Arq Bras Cardiol: Imagem cardiovasc 2021; 34(4): eabc215

Disfunção Diastólica Precoce em Pacientes com Câncer de Mama Submetidas à Quimioterapia

Geanne Maria Holanda de Menezes , Paulo Victor de Jesus , Júlio César Oliveira Costa , Vinícius Antônio Santos , Karin Yasmin Santos , Marília Marques , Ullany Maria Lima Amorim Coelho de , Enaldo Vieira de , Antônio Carlos Sobral , Joselina Luzia Menezes

DOI: 10.47593/2675-312X/20213404eabc215

Resumo

Fundamento

A quimioterapia para o câncer de mama está associada a complicações cardiovasculares graves, como a insuficiência cardíaca. A fração de ejeção do ventrículo esquerdo é o principal parâmetro para avaliar a função sistólica nessas pacientes.

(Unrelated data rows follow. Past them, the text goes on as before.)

(* ===== verification/ConsolidationProps.v ===== *)
(** * Properties of the reconciliation

    The shape of the actions of a batch: blocks that match are kept, from the first block that
    does not match everything is rebuilt, and aggregation leaves one fork choice update for the
    kept blocks above the finalized one. *)

From S2P Require Import Prelude Sql Primitives BigEndian Codec Engine DbModel DbOps Pipeline.
From S2P Require Import Consolidation Concrete.

Section Shape.
Context `{Chain} `{!L2Provider W}.

(** The derived blocks come in ascending order of their numbers. *)
Definition ascending (l : list DerivedAttributes) : Prop :=
  StronglySorted (λ a b, da_block_number a <= da_block_number b) l.

(** The answers of the client to the requests for the numbers of the derived blocks, in order, from
    its state [w] to its state [w']. *)
Inductive fetched : list DerivedAttributes → W → list (option DogeosBlock) → W → Prop :=
| fetched_none w : fetched [] w [] w
| fetched_next a l answer answers w w1 w2 :
    get_block_by_number (da_block_number a) w = (Ok answer, w1) → fetched l w1 answers w2 →
    fetched (a :: l) w ((rpc_block <$> answer) :: answers) w2.

Definition derived_by (a : DerivedAttributes) (b : DogeosBlock) : Prop :=
  matches (da_attributes a) (da_base_fee a) b.

(** A kept block: the one the client answered with for the number of the derived block, which
    matches its attributes. *)
Definition kept_block (derived : DerivedAttributes * option DogeosBlock)
    (info : L2BlockInfoWithL1Messages) : Prop :=
  ∃ b, derived.2 = Some b ∧ derived_by derived.1 b ∧ info = L2BlockInfo_from_block b.

(** A block to rebuild: the client has none of its number, or one that does not match. *)
Definition diverges (derived : DerivedAttributes * option DogeosBlock) : Prop :=
  ∀ b, derived.2 = Some b → ¬ derived_by derived.1 b.

(** The actions of a batch, position by position. *)
Definition action_for (fin : Z) (derived : DerivedAttributes * option DogeosBlock) (i : nat)
    (x : BlockConsolidationAction) : Prop :=
  match x with
  | Skip info => da_block_number derived.1 <= fin ∧ kept_block derived info
  | UpdateFcs info => fin < da_block_number derived.1 ∧ kept_block derived info
  | Reorg j => j = i ∧ diverges derived
  end.

Fixpoint actions_for (fin : Z) (i : nat) (l : list (DerivedAttributes * option DogeosBlock))
    (xs : list BlockConsolidationAction) : Prop :=
  match l, xs with
  | [], [] => True
  | a :: l, x :: xs => action_for fin a i x ∧ actions_for fin (S i) l xs
  | _, _ => False
  end.

Lemma block_action_for fin i a answer : action_for fin (a, answer) i (block_action fin i a answer).
Proof.
  unfold block_action. destruct answer as [b|]; [|by split].
  destruct (block_matches_attributes _ _ b) eqn:Em.
  - apply block_matches_attributes_spec in Em.
    destruct (da_block_number a <=? fin) eqn:E; bool_to_prop; (split; [done|by exists b]).
  - split; [done|]. intros ? [= <-] Hm. apply block_matches_attributes_spec in Hm. simpl in Hm. congruence.
Qed.

Lemma block_actions_for fin i l w xs w' :
  block_actions fin i l w = (Ok xs, w') →
  ∃ answers, fetched l w answers w' ∧ length answers = length l ∧ actions_for fin i (zip l answers) xs.
Proof.
  revert i w xs. induction l as [|a l IH]; intros i w xs Hrun; simpl in Hrun.
  { unfold ret in Hrun. simplify_eq. exists []. split; [constructor|done]. }
  apply bind_Ok in Hrun as (answer & w1 & Hget & Hrun).
  apply bind_Ok in Hrun as (ys & w2 & Hr & Hrun). unfold ret in Hrun. simplify_eq.
  apply IH in Hr as (answers & Hf & Hl & Ha). unfold map_err in Hget.
  destruct (get_block_by_number _ w) as [[r| |] w3] eqn:Eg; simplify_eq/=.
  exists ((rpc_block <$> answer) :: answers). split; [eapply fetched_next; [exact Eg|exact Hf]|].
  split; [cbn; by rewrite Hl|]. split; [apply block_action_for|done].
Qed.

(** The client answered with a matching block for each of the first [length kept] derived blocks,
    and the one after them, if there is one, is the first it has no matching block for. *)
Definition keeps_prefix (l : list (DerivedAttributes * option DogeosBlock))
    (kept : list L2BlockInfoWithL1Messages) : Prop :=
  Forall2 kept_block (take (length kept) l) kept ∧
  ∀ derived, l !! length kept = Some derived → diverges derived.

(** Skips, then updates, then rebuilds of everything that is left. *)
Definition shape (fin : Z) (l : list (DerivedAttributes * option DogeosBlock)) (i : nat)
    (skips ups : list L2BlockInfoWithL1Messages) (xs : list BlockConsolidationAction) : Prop :=
  let n := length (skips ++ ups) in
  xs = map Skip skips ++ map UpdateFcs ups ++ map Reorg (seq (i + n) (length l - n)) ∧
  (n ≤ length l)%nat ∧ keeps_prefix l (skips ++ ups) ∧
  Forall (λ d, da_block_number d.1 <= fin) (take (length skips) l) ∧
  Forall (λ d, fin < da_block_number d.1) (take (length ups) (drop (length skips) l)).

Lemma reorg_from_seq i xs : reorg_from i xs = map Reorg (seq i (length xs)).
Proof. revert i. induction xs; intros i; simpl; [done|]. by f_equal. Qed.

Lemma actions_for_length fin i l xs : actions_for fin i l xs → length xs = length l.
Proof.
  revert i xs. induction l; intros i [|x xs]; simpl; try done. intros [_ ?]. f_equal. eauto.
Qed.

Lemma keeps_prefix_cons d l info kept :
  kept_block d info → keeps_prefix l kept → keeps_prefix (d :: l) (info :: kept).
Proof. intros Hd [Hk Hdiv]. split; [by constructor|exact Hdiv]. Qed.

Lemma keeps_prefix_stop d l : diverges d → keeps_prefix (d :: l) [].
Proof. intros Hd. split; [constructor|]. by intros ? [= <-]. Qed.

Lemma keeps_prefix_nil : keeps_prefix [] [].
Proof. by split; [constructor|]. Qed.

Hint Resolve keeps_prefix_cons keeps_prefix_stop keeps_prefix_nil : node.

(** The blocks from a diverging one on. *)
Lemma shape_rebuild fin d l i xs j :
  diverges d → actions_for fin i (d :: l) (Reorg j :: xs) →
  shape fin (d :: l) i [] [] (extend_reorg i (Reorg j :: xs)).
Proof.
  intros Hd [_ Ha]. split_and!; simpl; auto with node; [|lia].
  by rewrite reorg_from_seq, Nat.add_0_r, (actions_for_length _ _ _ _ Ha).
Qed.

(** The derived blocks come in ascending order of their numbers. *)
Definition by_number (l : list (DerivedAttributes * option DogeosBlock)) : Prop :=
  StronglySorted (λ a b, da_block_number a.1 <= da_block_number b.1) l.

Lemma extend_reorg_updates fin i l xs :
  Forall (λ d, fin < da_block_number d.1) l → actions_for fin i l xs →
  ∃ ups, shape fin l i [] ups (extend_reorg i xs).
Proof.
  revert i xs. induction l as [|d l IH]; intros i [|x xs] Hf Ha; try done.
  { exists []. split_and!; simpl; auto with node. }
  pose proof Ha as [Hx Ha']. inversion Hf as [|? ? Hfa Hf']; subst.
  destruct x as [info|info|j]; simpl in Hx; [|lia|].
  - destruct (IH (S i) xs Hf' Ha') as (ups & Hxs & Hn & Hk & _ & Hu). exists (info :: ups).
    cbn [extend_reorg is_reorg]. rewrite Hxs. cbn [app length] in *. rewrite drop_0 in *.
    split_and!; [|simpl; lia|by apply keeps_prefix_cons; [apply Hx|]|constructor|by constructor].
    simpl. by rewrite Nat.add_succ_r.
  - exists []. apply shape_rebuild; [apply Hx|done].
Qed.

Lemma extend_reorg_shape fin i l xs :
  by_number l → actions_for fin i l xs → ∃ skips ups, shape fin l i skips ups (extend_reorg i xs).
Proof.
  revert i xs. induction l as [|d l IH]; intros i [|x xs] Hs Ha; try done.
  { exists [], []. split_and!; simpl; auto with node. }
  pose proof Ha as [Hx Ha']. inversion Hs as [|? ? Hs' Hall]; subst.
  destruct x as [info|info|j].
  - exists []. apply extend_reorg_updates; [|done]. destruct Hx as [Hx _].
    constructor; [done|]. eapply Forall_impl; [done|]. simpl. lia.
  - destruct (IH (S i) xs Hs' Ha') as (skips & ups & He & Hn & Hk & Hsk & Hu).
    exists (info :: skips), ups. cbn [extend_reorg is_reorg]. rewrite He. destruct Hx as [Hle Hx].
    cbn [app length take drop] in *.
    split_and!; [|simpl; lia|by apply keeps_prefix_cons|by constructor|done].
    simpl. by rewrite Nat.add_succ_r.
  - exists [], []. apply shape_rebuild; [apply Hx|done].
Qed.

(** ** Aggregation *)

Definition last_update (ups : list L2BlockInfoWithL1Messages) : list BlockConsolidationAction :=
  match last ups with Some u => [UpdateFcs u] | None => [] end.

Lemma aggregate_skips skips : foldl aggregate_step [] (map Skip skips) = [].
Proof. induction skips as [|s skips IH]; [done|exact IH]. Qed.

Lemma aggregate_updates u ups :
  foldl aggregate_step [UpdateFcs u] (map UpdateFcs ups) = [UpdateFcs (default u (last ups))].
Proof.
  revert u. induction ups as [|u' ups IH]; intros u; [done|]. simpl.
  unfold aggregate_step at 2. simpl. rewrite IH, last_cons. by destruct (last ups).
Qed.

Lemma aggregate_reorgs acc js :
  Forall (λ x, is_skip x = false) acc →
  foldl aggregate_step acc (map Reorg js) = acc ++ map Reorg js.
Proof.
  revert acc. induction js as [|i js IH]; intros acc Ha; simpl; [by rewrite app_nil_r|].
  assert (aggregate_step acc (Reorg i) = acc ++ [Reorg i]) as ->.
  { unfold aggregate_step. destruct (last acc) as [[]|]; simpl; done. }
  rewrite IH by (apply Forall_app; by split; [|constructor]). by rewrite <- app_assoc.
Qed.

Lemma aggregate_shape skips ups js :
  foldl aggregate_step [] (map Skip skips ++ map UpdateFcs ups ++ map Reorg js) =
    last_update ups ++ map Reorg js.
Proof.
  rewrite !foldl_app, aggregate_skips. destruct ups as [|u ups]; simpl.
  { by apply aggregate_reorgs. }
  assert (aggregate_step [] (UpdateFcs u) = [UpdateFcs u]) as -> by done.
  rewrite aggregate_updates, aggregate_reorgs by by repeat constructor.
  unfold last_update. rewrite last_cons. by destruct (last ups).
Qed.

Lemma ascending_zip l (answers : list (option DogeosBlock)) : ascending l → by_number (zip l answers).
Proof.
  intros Hs. revert answers. induction Hs as [|a l Hs IH Hall]; intros [|c answers]; try constructor.
  - apply IH.
  - clear -Hall. revert answers. induction Hall; intros [|c' answers]; constructor; simpl; auto.
Qed.

Lemma reconcile_shape batch f w r w' :
  ascending (rs_attributes batch) → reconcile_batch batch f w = (Ok r, w') →
  rc_batch_info r = rs_batch_info batch ∧ rc_target_status r = rs_target_status batch ∧
  ∃ answers skips ups,
    fetched (rs_attributes batch) w answers w' ∧ length answers = length (rs_attributes batch) ∧
    shape (number (fcs_finalized f)) (zip (rs_attributes batch) answers) 0 skips ups (rc_actions r) ∧
    aggregate_actions r =
      last_update ups ++
      map Reorg (seq (length (skips ++ ups)) (length (rs_attributes batch) - length (skips ++ ups))).
Proof.
  intros Hs Hrun. unfold reconcile_batch in Hrun.
  apply bind_Ok in Hrun as (xs & w1 & Hx & Hrun). unfold ret in Hrun. simplify_eq.
  apply block_actions_for in Hx as (answers & Hf & Hl & Hx). split_and!; try done. simpl.
  destruct (extend_reorg_shape _ _ _ _ (ascending_zip _ answers Hs) Hx) as (skips & ups & Hsh).
  exists answers, skips, ups. split_and!; try done. destruct Hsh as (He & _).
  rewrite length_zip_with, Hl, Nat.min_id in He.
  unfold aggregate_actions. simpl. by rewrite He, aggregate_shape.
Qed.

(** C21: reconciling a batch whose blocks come in ascending order asks the client for the block of
    every number of the batch, and keeps the longest prefix of blocks that the client answered with
    a matching block: it skips the ones at or below the finalized block and updates the fork choice
    to the others, records them as the client has them, and rebuilds everything from the first block
    that the client does not have or has differently on, in order.  The aggregated actions are at
    most one fork choice update, to the last kept block above the finalized one, followed by the
    rebuilds. *)
Theorem reconcile_keeps_matching_prefix batch f w r w' :
  ascending (rs_attributes batch) → reconcile_batch batch f w = (Ok r, w') →
  rc_batch_info r = rs_batch_info batch ∧ rc_target_status r = rs_target_status batch ∧
  ∃ answers skips ups,
    fetched (rs_attributes batch) w answers w' ∧ length answers = length (rs_attributes batch) ∧
    shape (number (fcs_finalized f)) (zip (rs_attributes batch) answers) 0 skips ups (rc_actions r) ∧
    aggregate_actions r =
      last_update ups ++
      map Reorg (seq (length (skips ++ ups)) (length (rs_attributes batch) - length (skips ++ ups))).
Proof. apply reconcile_shape. Qed.

(** ** The recorded outcome *)

Lemma push_kept_spec {E} xs c :
  push_kept (E := E) xs c =
    Ok (foldl push_block c (omap into_block_info xs)).
Proof.
  revert c. induction xs as [|x xs IH]; intros c; [done|]. by destruct x; simpl; rewrite ?IH.
Qed.

Lemma foldl_push_block c bs :
  foldl push_block c bs =
    mkBatchOutcome (batch_info c) (blocks c ++ bs) (skipped_l1_messages c) (target_status c)
      (l2_head_updated c).
Proof.
  revert c. induction bs as [|b bs IH]; intros c; simpl; [by rewrite app_nil_r; destruct c|].
  rewrite IH. simpl. by rewrite <- app_assoc.
Qed.

Lemma omap_shape skips ups js :
  omap into_block_info (map Skip skips ++ map UpdateFcs ups ++ map Reorg js) = skips ++ ups.
Proof.
  induction skips as [|s skips IH]; simpl; [|by f_equal].
  induction ups as [|u ups IH]; simpl; [|by f_equal]. by induction js.
Qed.

Lemma into_outcome_spec {E} r rebuilt moved :
  into_batch_consolidation_outcome (E := E) r rebuilt moved =
    Ok (mkBatchOutcome (rc_batch_info r) (omap into_block_info (rc_actions r) ++ rebuilt) []
          (rc_target_status r) moved).
Proof.
  unfold into_batch_consolidation_outcome. rewrite push_kept_spec. simpl.
  by rewrite !foldl_push_block.
Qed.
End Shape.
(* ===== verification/ConcreteWorld.v ===== *)
(** * A concrete outside world

    A scripted execution client together with the blocks its RPC serves, and small batches on top
    of them: the inputs of the witnesses of the orchestrator's components. *)

From S2P Require Import Prelude Sql Primitives BigEndian Codec Engine DbModel DbOps World.
From S2P Require Import Pipeline Consolidation Driver Concrete.

Record World := mkWorld { script : Script; served : list (@RpcBlock toy_chain) }.

Definition lift_script {A} (r : Script → outcome string A * Script) (w : World) :
    outcome string A * World :=
  let '(o, s) := r (script w) in (o, mkWorld s (served w)).

Definition world_api : EngineApi World := {|
  fork_choice_updated_v1 := λ f a, lift_script (@fork_choice_updated_v1 _ script_api f a);
  new_payload_v1 := λ p, lift_script (@new_payload_v1 _ script_api p);
  get_payload_v1 := λ i, lift_script (@get_payload_v1 _ script_api i)
|}.

Definition world_client : @L2Provider toy_chain World := {|
  get_block_by_number := λ n w,
    (Ok (List.find (λ b, block_number (rpc_block b) =? n) (served w)), w);
  get_block_by_hash := λ h w, (Ok (List.find (λ b, rpc_hash b =? h) (served w)), w);
  send_raw_transaction := λ _ w, (Ok tt, w)
|}.

(** Block [n] of the canonical chain: hash [100 + n], empty. *)
Definition toy_canonical (n : Z) : @RpcBlock toy_chain :=
  @mkRpcBlock toy_chain (100 + n) (toy_block n (100 + n) (99 + n) (1000 + n) []).

(** Attributes that match [toy_canonical n] when [base_fee] is 7. *)
Definition toy_attributes (n base_fee : Z) : DerivedAttributes :=
  mkDerivedAttributes n base_fee
    (mkAttributes (1000 + n) 0 0 (Some []) true default_hint (Some 30000000)).

Definition toy_batch (attrs : list DerivedAttributes) (st : BatchStatus) : BatchDerivationResult :=
  mkResult attrs (mkBatchInfo 1 11) [] st.

(** The commit of the toy batch, in the state the orchestrator leaves it while it is derived. *)
Definition toy_commit_row : BatchRow :=
  mkBatchRow 1 11 20 0 [] None None None "processing".
Definition toy_db : Db := set_batch_commit (toy_commit_row :: [genesis_batch_row]) (migrated 100).

Definition toy_genesis_fcs : ForkchoiceState := from_genesis 100.

(** The client's script: fork choice answers, payload verdicts and built payloads. *)
Definition toy_env (fcus : list ForkchoiceUpdated) (verdicts : list PayloadStatus)
    (built : list ExecutionPayloadV1) (blocks : list (@RpcBlock toy_chain)) : Env World :=
  mkEnv (mkEngine toy_genesis_fcs (mkWorld (mkScript fcus verdicts built) blocks)) toy_db.

Definition toy_driver (attrs : list DerivedAttributes) (st : BatchStatus) : DerivationDriver :=
  mkDriver (Some (mkPending (toy_batch attrs st) 0 0 None None)) (Some 0).
(* ===== verification/ConcreteMigration.v ===== *)
(** * A concrete migration

    A network whose file has one vanity entry and two headers, served by a server that honours
    ranges and whose requests end in the reverse order. *)

From S2P Require Import Prelude Sql Primitives BigEndian Engine Concrete DbModel Pipeline Migration.
From S2P Require Import MigrationProps.

#[local] Existing Instances stored_order.

Definition vanity_0 : Bytes := replicate 32 1.
Definition header_0 : HeaderMetadata :=
  mkHeaderMetadata (vanity_0 ++ replicate 65 2) (replicate 32 3) None None 2.
Definition header_1 : HeaderMetadata :=
  mkHeaderMetadata (vanity_0 ++ replicate 85 4) (replicate 32 5) (Some (replicate 20 6)) (Some 48879) 1.
Definition metadata_file : Bytes := encode_file [vanity_0] [(0, header_0); (0, header_1)].

Definition toy_http : HttpClient := {|
  http_head _ := Ok (mkHeadResponse true (Some (Some "279")) (Some (Some "bytes")));
  http_get _ start last :=
    Ok (mkRangeResponse PARTIAL_CONTENT
          (Ok (take (Z.to_nat (last - start + 1)) (drop (Z.to_nat start) metadata_file))));
  sha256 _ := 7;
  completion := @reverse;
  completion_perm := λ A l, reverse_Permutation l
|}.
#[local] Existing Instance toy_http.

Definition toy_network : MigrationInfo :=
  {| data_source := Some (Url "https://toy.net/1.bin"); data_hash := Some 7; genesis_hash := 100 |}.

(** The nonce is stored as text. *)
Example nonce_text : bm_nonce (BlockDataModel_from 1 header_1) = Some "beef".
Proof. reflexivity. Qed.

Example header_1_decodes : decode_to_headers metadata_file = Ok [header_0; header_1].
Proof. vm_compute. reflexivity. Qed.

Lemma metadata_file_served : serves "https://toy.net/1.bin" metadata_file.
Proof. split; [vm_compute; reflexivity|]. intros start last _ _. reflexivity. Qed.

Lemma toy_headers_ok : Forall (header_ok [vanity_0]) [(0, header_0); (0, header_1)].
Proof.
  apply Forall_cons; split; [|apply Forall_cons; split; [|by apply Forall_nil]];
    split; cbn [fst snd header_0 header_1 hm_coinbase hm_nonce hm_difficulty];
    first [lia | done | by auto | by intros ? [= <-]].
Qed.

Lemma migration_serves_hints_witness : ∃ t rows,
  Migrator_up (λ _, ret tt) toy_network (mkMigrated empty_db []) =
    (Ok tt, mkMigrated (migrated 100) t) ∧
  get_n_l2_block_data_hint 1 5 rows = [hint_of_header header_1].
Proof.
  destruct (migration_serves_hints (λ _, ret tt) toy_network "https://toy.net/1.bin" [vanity_0]
              [(0, header_0); (0, header_1)]) as (t & rows & Hrun & _ & Hget).
  - reflexivity.
  - reflexivity.
  - exact metadata_file_served.
  - apply (bool_decide_unpack _). vm_compute. exact I.
  - simpl. lia.
  - by repeat constructor.
  - exact toy_headers_ok.
  - exists t, rows. split; [exact Hrun|]. apply (Hget 1 5%nat). unfold i64_max. lia.
Defined.
(** The L1 node's JSON-RPC. *)
Class L1Node (W : Type) := {
  l1_get_block : BlockNumberOrTag → W → outcome string (option L1Header) * W;
  l1_get_logs : Filter → W → outcome string (list Log) * W;
  l1_get_transaction_by_hash : B256 → W → outcome string (option L1Transaction) * W;
  l1_authorized_signer : Address → W → outcome string Address * W
}.

(** How [VecDeque] sizes its buffers. *)
Class Allocation := {
  with_capacity : nat → nat;
  grow : nat → nat;
  with_capacity_ge : ∀ n, (n ≤ with_capacity n)%nat
}.

(** ** Errors (error.rs) *)

Inductive EthRequestError :=
| MissingBlock (n : Z)
| MissingTransactionHash (h : B256).

Inductive FilterLogError :=
| MissingBlockNumber
| MissingBlockHash
| MissingBlockTimestamp
| LogMissingTransactionHash
| InvalidNotificationCount (expected got : Z)
| DecodeLogFailed (log_type error : string).

Inductive L1WatcherError :=
| ProviderRpc (msg : string)
| WatcherL1Provider (msg : string)
| EthRequest (e : EthRequestError)
| Logs (e : FilterLogError)
| SendError (n : L1Notification).

(** A step fails with an error of the source, or its fuel ran out. *)
Inductive StepFailure := Failed (e : L1WatcherError) | StillRunning.

(** ** State *)

Definition MAX_UNFINALIZED_BLOCK_COUNT : nat := 96.
Definition HEADER_CAPACITY : nat := 2 * MAX_UNFINALIZED_BLOCK_COUNT.

Record L1State := mkL1State { l1_head : Z; l1_finalized : Z }.

Record ScrollAddressBook := mkAddressBook {
  rollup_node_contract_address : Address;
  v1_message_queue_address : Address;
  v2_message_queue_address : Address;
  system_contract_address : Address
}.
Record NodeConfig := mkNodeConfig { address_book : ScrollAddressBook; start_l1_block : Z }.

(** The sending half of a notification channel: whether the receiver is alive, and what was sent. *)
Record NotificationSender := mkSender { receiver_alive : bool; sent : list L1Notification }.

Inductive L1WatcherCommand := ResetToBlock (block : Z) (tx : NotificationSender).

Record L1Watcher (W : Type) := mkL1Watcher {
  execution_provider : W;
  unfinalized_blocks : BoundedVec.t L1Header;
  l1_state : L1State;
  current_block_number : Z;
  sender : NotificationSender;
  is_synced : bool;
  log_query_block_range : Z;
  watcher_config : NodeConfig
}.
Arguments mkL1Watcher {W}.
Arguments execution_provider {W}.
Arguments unfinalized_blocks {W}.
Arguments l1_state {W}.
Arguments current_block_number {W}.
Arguments sender {W}.
Arguments is_synced {W}.
Arguments log_query_block_range {W}.
Arguments watcher_config {W}.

Todavia, a ocorrência de disfunção diastólica pode preceder à disfunção sistólica.

Objetivos

Avaliar as funções diastólica e sistólica do ventrículo esquerdo de portadoras de câncer de mama em tratamento quimioterápico com antraciclinas.

Métodos

Trata-se de estudo observacional, longitudinal, analítico e prospectivo. Estudaram-se 62 mulheres com câncer de mama, com idades de 21 a 75 anos, que realizaram ecocardiogramas basais e após 3 meses de tratamento. Avaliaram-se parâmetros de função diastólica, e as pacientes foram classificadas em disfunção diastólica tipos:1, 2 ou 3. Definiu-se a disfunção sistólica como fração de ejeção do ventrículo esquerdo ≤ 53%.

Resultados

Decorridos 3 meses de tratamento, 35 pacientes (56,4%) apresentavam disfunção diastólica tipo 1, e apenas uma (1,6%) do tipo 2. A disfunção diastólica ocorreu em 26 pacientes já na etapa basal e surgiu em dez indivíduos no decurso do tratamento. Os parâmetros de função diastólica velocidade de onda E e relação E/A diminuíram significativamente (p < 0,05) com a quimioterapia, todavia, os demais não tiveram variação significativa. Apenas três pacientes apresentaram disfunção sistólica, porém verificou-se maior redução da fração de ejeção do ventrículo esquerdo no grupo que desenvolveu disfunção diastólica durante o tratamento comparativamente ao grupo que apresentava já disfunção diastólica no período basal (p = 0,04).

Conclusão

A disfunção diastólica ocorre precocemente em portadoras de câncer de mama submetidas à quimioterapia. O surgimento de disfunção diastólica no decurso do tratamento se associa à redução significativa da fração de ejeção do ventrículo esquerdo.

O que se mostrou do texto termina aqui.